[[ LISTED RECORDS open ]]

(** ** Properties *)

(** C30: what the RTU slave does with a frame.  For every assembled frame, when
    the line falls silent: overlong, short, corrupted (CRC) and foreign-unit
    frames are counted and dropped with the registers untouched; otherwise the
    PDU is executed as specified, and a unicast request is answered with its
    unit, the response PDU and their CRC, low byte first.  The assembler is
    reset in every case and nothing panics. *)
Theorem rtu_refines {H} `{!RegHooks H} f srv r (h : H) tx
    (Hf : rtu_wf f) (Htx : length tx = 259%nat) (Hr : reg_inv r) (Hs : diag_wf (diag srv)) :
  exists rsp dg ws r' h' tx',
    rtu_spec (received f) (rx_overflow f) (srv_unit f) (diag srv) r h = (rsp, dg, ws) /\
    t35_expired f srv r h tx =
      Some (if decide (rsp = []) then None else Some (length rsp), rtu_reset f, mkMbServer dg,
            r', h', tx') /\
    (r', h') = run_writes ws (r, h) /\ prefix_is tx' rsp.
Proof.
  pose proof (t35_correct f srv r h tx Hf Htx Hr Hs) as A.
  destruct (rtu_spec _ _ _ _ r h) as [[rsp dg] ws]. destruct A as (tx' & E & Hp & _).
  exists rsp, dg, ws. destruct (run_writes ws (r, h)) as [r' h'].
  exists r', h', tx'. done.
Qed.

Definition rtu_demo : RtuFrame :=
  mkRtuFrame (list_inserts 0 [1; 3; 0; 9; 0; 1; 84; 8] (replicate 256 0)) 8 false 1.

Lemma rtu_refines_witness :
  exists srv' r' h' tx',
    t35_expired rtu_demo MbServer_new (RegMap_new 7) tt (replicate 259 0) =
      Some (Some 7%nat, rtu_reset rtu_demo, srv', r', h', tx') /\ prefix_is tx' [1; 3; 2; 0; 1; 121; 132].
Proof.
  destruct (rtu_refines rtu_demo MbServer_new (RegMap_new 7) tt (replicate 259 0))
    as (rsp & dg & ws & r' & h' & tx' & Hsp & E & _ & Hp).
  - split; [reflexivity|]. split; [|unfold RTU_FRAME_MAX; simpl; lia].
    unfold rtu_demo. cbn [rx_buf list_inserts replicate insert list_insert].
    repeat (apply bytes_ok_cons; [unfold is_u8; lia|]). constructor.
  - reflexivity.
  - apply RegMap_new_inv; unfold is_u16; lia.
  - split; [done|]. repeat constructor; unfold is_u16; lia.
  - vm_compute in Hsp. injection Hsp as <- <- <-. exists (mkMbServer [1; 0; 0; 1; 0]), r', h', tx'.
    split; [exact E|exact Hp].
Defined.

(** C31: a corrupted byte is never acted on.  Take any frame a sender can build
    and replace any one byte, CRC included, by any other: the slave answers
    nothing, executes nothing (registers and hooks untouched), and counts one
    bus message, one CRC error and one missing response. *)
Theorem rtu_corruption_dropped {H} `{!RegHooks H} f srv r (h : H) tx body i c
    (Hf : rtu_wf f) (Htx : length tx = 259%nat) (Hr : reg_inv r) (Hs : diag_wf (diag srv))
    (Hbody : bytes_ok body) (Hlen : (2 <= length body)%nat)
    (Hc : is_u8 c) (Hi : (i < length (with_crc body))%nat) (Hne : with_crc body !! i <> Some c)
    (Hrec : received f = <[i := c]> (with_crc body)) (Hov : rx_overflow f = false) :
  exists tx', t35_expired f srv r h tx =
    Some (None, rtu_reset f, diag_count NoResp (diag_count CrcErr (diag_count BusMsg srv)), r, h, tx').
Proof.
  pose proof (t35_correct f srv r h tx Hf Htx Hr Hs) as A.
  pose proof (corrupt_rejected body i c Hbody Hc Hi Hne) as C. cbv zeta in C.
  assert (length (with_crc body) = length body + 2)%nat as Hl
    by (unfold with_crc; rewrite length_app; simpl; lia).
  unfold rtu_spec in A. rewrite Hrec, Hov, length_insert, Hl in A.
  rewrite decide_False in A
    by (intros E; apply (f_equal length) in E; rewrite length_insert, Hl in E; simpl in E; lia).
  rewrite (proj2 (Nat.ltb_ge _ _)) in A by lia. cbn [orb] in A.
  replace (length body + 2 - 2)%nat with (length body) in A by lia.
  rewrite decide_True in A by done. destruct A as (tx' & E & _). exists tx'. rewrite E. by destruct srv.
Qed.

Lemma rtu_corruption_dropped_witness :
  exists tx', t35_expired (mkRtuFrame (list_inserts 0 [1; 3; 0; 8; 0; 1; 84; 8] (replicate 256 0)) 8 false 1)
      MbServer_new (RegMap_new 7) tt (replicate 259 0) =
    Some (None, mkRtuFrame (list_inserts 0 [1; 3; 0; 8; 0; 1; 84; 8] (replicate 256 0)) 0 false 1,
      mkMbServer [1; 1; 0; 0; 1], RegMap_new 7, tt, tx').
Proof.
  apply (rtu_corruption_dropped
    (mkRtuFrame (list_inserts 0 [1; 3; 0; 8; 0; 1; 84; 8] (replicate 256 0)) 8 false 1)
    MbServer_new (RegMap_new 7) tt (replicate 259 0) [1; 3; 0; 9; 0; 1] 3 8).
  - split; [reflexivity|]. split; [|unfold RTU_FRAME_MAX; simpl; lia].
    cbn [rx_buf list_inserts replicate insert list_insert].
    repeat (apply bytes_ok_cons; [unfold is_u8; lia|]). constructor.
  - reflexivity.
  - apply RegMap_new_inv; unfold is_u16; lia.
  - split; [done|]. repeat constructor; unfold is_u16; lia.
  - repeat (apply bytes_ok_cons; [unfold is_u8; lia|]). constructor.
  - simpl; lia.
  - unfold is_u8; lia.
  - vm_compute; lia.
  - vm_compute. discriminate.
  - vm_compute. reflexivity.
  - reflexivity.
Defined.

(** assembly does not depend on how the UART cuts the line: feeding [a]
    and then [b] is feeding [a ++ b], what is kept is the first 256 bytes, and
    the overflow flag says exactly whether more was received. *)
Theorem rx_feed_assembles f a b (Hf : rtu_wf f) (Ha : bytes_ok a) (Hb : bytes_ok b)
    (Ho : rx_overflow f = false) :
  exists f1 f2 f3, rx_feed a f = Some f1 /\ rx_feed b f1 = Some f2 /\ rx_feed (a ++ b) f = Some f3 /\
    received f2 = received f3 /\ rx_overflow f2 = rx_overflow f3 /\
    received f3 = take RTU_FRAME_MAX (received f ++ a ++ b) /\
    rx_overflow f3 = (RTU_FRAME_MAX <? length (received f ++ a ++ b))%nat.
Proof.
  destruct (rx_feed_eq a f Hf Ha Ho) as (f1 & E1 & W1 & U1 & R1 & O1).
  destruct (rx_feed_eq (a ++ b) f Hf (bytes_ok_app _ _ Ha Hb) Ho) as (f3 & E3 & W3 & U3 & R3 & O3).
  exists f1. destruct (Nat.ltb_spec RTU_FRAME_MAX (length (received f ++ a))) as [Hov|Hov].
  - assert (rx_feed b f1 = Some f1) as E2.
    { unfold rx_feed. rewrite O1. destruct (_ =? _)%nat; done. }
    exists f1, f3. do 3 (split; [done|]). split; [|split; [|done]].
    + rewrite R1, R3, app_assoc. by rewrite (take_app_le (received f ++ a) b) by lia.
    + rewrite O1, O3. symmetry. apply Nat.ltb_lt. rewrite app_assoc, length_app. lia.
  - destruct (rx_feed_eq b f1 W1 Hb O1) as (f2 & E2 & W2 & U2 & R2 & O2).
    rewrite (take_ge (received f ++ a)) in R1 by done. rewrite R1, <- app_assoc in R2, O2.
    exists f2, f3. do 3 (split; [done|]). split; [congruence|]. split; [congruence|done].
Qed.

Lemma rx_feed_assembles_witness :
  exists f1 f2, rx_feed [1; 3] RtuFrame_new = Some f1 /\ rx_feed [0; 9] f1 = Some f2 /\
    received f2 = [1; 3; 0; 9].
Proof.
  destruct (rx_feed_assembles RtuFrame_new [1; 3] [0; 9]) as (f1 & f2 & f3 & E1 & E2 & _ & R & _ & R3 & _).
  - split; [reflexivity|]. split; [apply Forall_replicate; unfold is_u8; lia|]. simpl; lia.
  - repeat constructor; unfold is_u8; lia.
  - repeat constructor; unfold is_u8; lia.
  - reflexivity.
  - exists f1, f2. split; [exact E1|]. split; [exact E2|]. rewrite R, R3. reflexivity.
Defined.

[[ LISTED RECORDS closed ]]

**PROBLEM STATEMENT**
Check each line of the data above for the string "does", and copy the ones that have it.

**SOLUTION FOR THIS PROBLEM**
(** C30: what the RTU slave does with a frame.  For every assembled frame, when
(** assembly does not depend on how the UART cuts the line: feeding [a]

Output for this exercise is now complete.